The communist experiences in the Soviet Union and the People's Republic of China were similar in several ways. The first was the revolutionary path both countries took to communism. Russia under the czars and China, first under the imperial dynasties and then under the Nationalists, both experienced communist revolutions. In both cases, the communists came to power only after initial revolutions overthrew the monarchies. In the case of Russia, czarist rule was initially replaced with a quasi-democratic Provisional Government under Aleksandr Kerensky. Months later, the Bolshevik Revolution overthrew the Provisional Government and proceeded to consolidate its hold on power, only succeeding after its victory in a civil war.
In China, the Qing Dynasty was overthrown by the Nationalists, whose rule would be dominated by anti-Western agitation, Japanese occupation, and, finally, civil war against the communist movement led by Mao Tse-Tung.
Another similarity between the Soviet and Chinese experiences were the policies under Joseph Stalin and Chairman Mao of forced collectivization of both countries' massive agricutural sectors. In each country, communist polices of forcibly expelling farm owners from their property and forcing all farmers to work on state-owned collective farms was accompanied by bloodshed on an incomprehensible scale.

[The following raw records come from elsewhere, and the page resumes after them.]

(** [listEvidence], [lockEvidence]: the rows of some numbers; a number without one is absent. *)
Definition listEvidence (repositoryId : Z) (baseBranch : jstr) (epoch : Z) (t : Table) (mergeSeq : Z)
  : option EvidenceRow :=
  t !! (repositoryId, baseBranch, epoch, mergeSeq).

(** The confirmed pull request of the highest number up to [upto], by its merge time. *)
Definition findLastConfirmedMergedAt (repositoryId : Z) (baseBranch : jstr) (epoch upto : Z) (t : Table)
  : option Z :=
  let pick (best : option (Z * option Z)) (kr : EvidenceKey * EvidenceRow) :=
    let '((r, b, e), n, row) := (fst (fst kr), snd (fst kr), snd kr) in
    if (r =? repositoryId) && jeqb b baseBranch && (e =? epoch) && (n <=? upto)
       && bool_decide (ev_state row = pr_confirmed)
       && match best with Some (m, _) => m <? n | None => true end
    then Some (n, merged_at row) else best in
  match foldl pick None (map_to_list t) with Some (_, m) => m | None => None end.

(** ** What the decision is made from *)

Record PullRequestEvidence : Set := mkDetail {
  d_merged : bool; d_merged_at : option jstr; d_merge_commit_sha : option jstr;
  d_updated_at : option jstr; d_base_ref : jstr; d_base_repo : option Z
}.
Record CommitPullRequestsPage : Set := mkPage {
  pg_items : list Z; pg_nextPage : option Z; pg_requestId : option jstr
}.
(** [sn_document] is the snapshot's document. *)
Record Snapshot : Set := mkSnapshot {
  sn_repository_id : Z; sn_pr_number : Z; sn_document_version : Z; sn_document : list (jstr * json)
}.
(** A call of GitHub fails with a [GitHubApiError] or with anything else. *)
Inductive CallError : Set := ApiError | OtherFailure (message : jstr).

Record EvidenceSource : Set := mkSource {
  getPullRequestEvidence : Z -> result CallError (option PullRequestEvidence);
  listPullRequestsForCommitPage : jstr -> Z -> result CallError CommitPullRequestsPage
}.

(** [parents]: how many parents the commit has; a failure and an absent commit are [None].
    The clock is read when the recheck is decided, when the scan starts and when it ends. *)
Record EvidenceDeps : Set := mkDeps {
  parents : jstr -> option Z;
  snapshots : list Snapshot;
  source : option EvidenceSource;
  maxPagesPerRound : option Z;
  now_check : Z; now_start : Z; now_end : Z
}.

Record EvidenceSubject : Set := mkSubject {
  s_repositoryId : Z; s_baseBranch : jstr; s_seqEpoch : Z; s_mergeSeq : Z; s_commitSha : jstr;
  candidateHint : option Z; existing : option EvidenceRow
}.

Inductive EvidenceDecision : Set :=
| ConfirmedPr (prNumber : Z) (mergedAt : option Z) (upsert : EvidenceUpsert)
| ConfirmedDirect (upsert : option EvidenceUpsert)
| Unresolved (reason : MergeNumberBlockReason) (upsert : EvidenceUpsert).

Section Decide.
Context (date_parse : jstr -> option Z) (toISOString : Z -> jstr) (hash : jstr -> jstr).

Definition EVIDENCE_RECHECK_MS : Z := 60000.
Definition DEFAULT_MAX_PAGES : Z := 100.

(** [{ ...proof, key: value }] *)
Fixpoint put (k : jstr) (v : json) (p : Proof_) : Proof_ :=
  match p with
  | [] => [(k, v)]
  | (k', v') :: p => if jeqb k' k then (k, v) :: p else (k', v') :: put k v p
  end.
Definition baseProof : Proof_ :=
  [(js "schema_version", JNum 1); (js "profile", JStr (js "squash_only"))].
Definition hashRequestId (requestId : option jstr) : option jstr :=
  match requestId with Some r => Some (take 16 (hash r)) | None => None end.

Definition upsert_of (s : EvidenceSubject) (st : EvidenceState) (pr : option Z)
    (reason : option MergeNumberBlockReason) (kind : EvidenceSourceKind) (version mergedAt : option Z)
    (p : Proof_) : EvidenceUpsert :=
  mkUpsert (s_repositoryId s) (s_baseBranch s) (s_seqEpoch s) (s_mergeSeq s) (s_commitSha s)
    st pr reason kind version mergedAt p.

Definition unresolved_decision (s : EvidenceSubject) (reason : MergeNumberBlockReason) (p : Proof_)
  : EvidenceDecision :=
  Unresolved reason (upsert_of s unresolved None (Some reason) unresolved_lookup None None p).
Definition confirmed (s : EvidenceSubject) (pr : Z) (mergedAt : option Z) (kind : EvidenceSourceKind)
    (version : option Z) (p : Proof_) : EvidenceDecision :=
  ConfirmedPr pr mergedAt (upsert_of s pr_confirmed (Some pr) None kind version mergedAt p).

Definition detailMatches (s : EvidenceSubject) (d : PullRequestEvidence) : bool :=
  d_merged d
  && match d_merged_at d with Some _ => true | None => false end
  && match d_merge_commit_sha d with
     | Some sha => jeqb (ascii_lower sha) (ascii_lower (s_commitSha s))
     | None => false
     end
  && jeqb (d_base_ref d) (s_baseBranch s)
  && match d_base_repo d with Some id => id =? s_repositoryId s | None => false end.

(** [None] is no match; the time is a valid one. *)
Definition snapshotMatches (s : EvidenceSubject) (sn : Snapshot) : option Z :=
  let field k := assoc k (sn_document sn) in
  let mergedAt := match field (js "merged_at") with Some (JStr t) => date_parse t | _ => None end in
  if match field (js "state") with Some (JStr v) => jeqb v (js "merged") | _ => false end
     && match field (js "merge_commit_sha") with
        | Some (JStr sha) => jeqb (ascii_lower sha) (ascii_lower (s_commitSha s)) | _ => false end
     && match field (js "base_branch") with Some (JStr b) => jeqb b (s_baseBranch s) | _ => false end
     && (sn_repository_id sn =? s_repositoryId s)
  then mergedAt else None.

Record Match : Set := mkMatch {
  m_prNumber : Z; m_mergedAt : option Z; m_sourceKind : EvidenceSourceKind; m_version : option Z
}.

(** What [verify] pushes for one candidate. *)
Definition verify (deps : EvidenceDeps) (s : EvidenceSubject) (pr : Z) (sn : option Snapshot)
  : result CallError (list Match) :=
  match source deps with
  | Some src =>
    d ← getPullRequestEvidence src pr;
    Ok (match d with
        | Some d =>
          if detailMatches s d
          then [mkMatch pr (match d_merged_at d with Some t => date_parse t | None => None end) pr_detail
                  (match d_updated_at d with Some t => date_parse t | None => None end)]
          else []
        | None => []
        end)
  | None =>
    Ok (match sn with
        | Some sn =>
          match snapshotMatches s sn with
          | Some t => [mkMatch pr (Some t) verified_snapshot (Some (sn_document_version sn))]
          | None => []
          end
        | None => []
        end)
  end.
Fixpoint verify_all (deps : EvidenceDeps) (s : EvidenceSubject) (cs : list (Z * option Snapshot))
  : result CallError (list Match) :=
  match cs with
  | [] => Ok []
  | (pr, sn) :: cs =>
    m ← verify deps s pr sn;
    ms ← verify_all deps s cs;
    Ok (m ++ ms)
  end.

The death toll from execution of the policies and the mass hunger those polices begat numbered in the tens of millions in each country.
Finally, the communist experiences of both countries involved economic failure. The reasons for the ultimate collapse of the Soviet Union are many, but one of the major causes for the country's demise was the total failure of the economic system to support the citizenry. Similarly, in China, Mao's death enabled his successors to undertake a fundamental reevaluation of the merits of strict adherence to Marxist principles. Under Mao's rule, to question economic policy was sufficient to be sent to labor camp or to be executed. His successor, Deng Xiaoping, fundamentally transformed the Chinese economy by introducing capitalist principles that have resulted in the growth of the Chinese economy to become the second largest in the world, behind only the United States.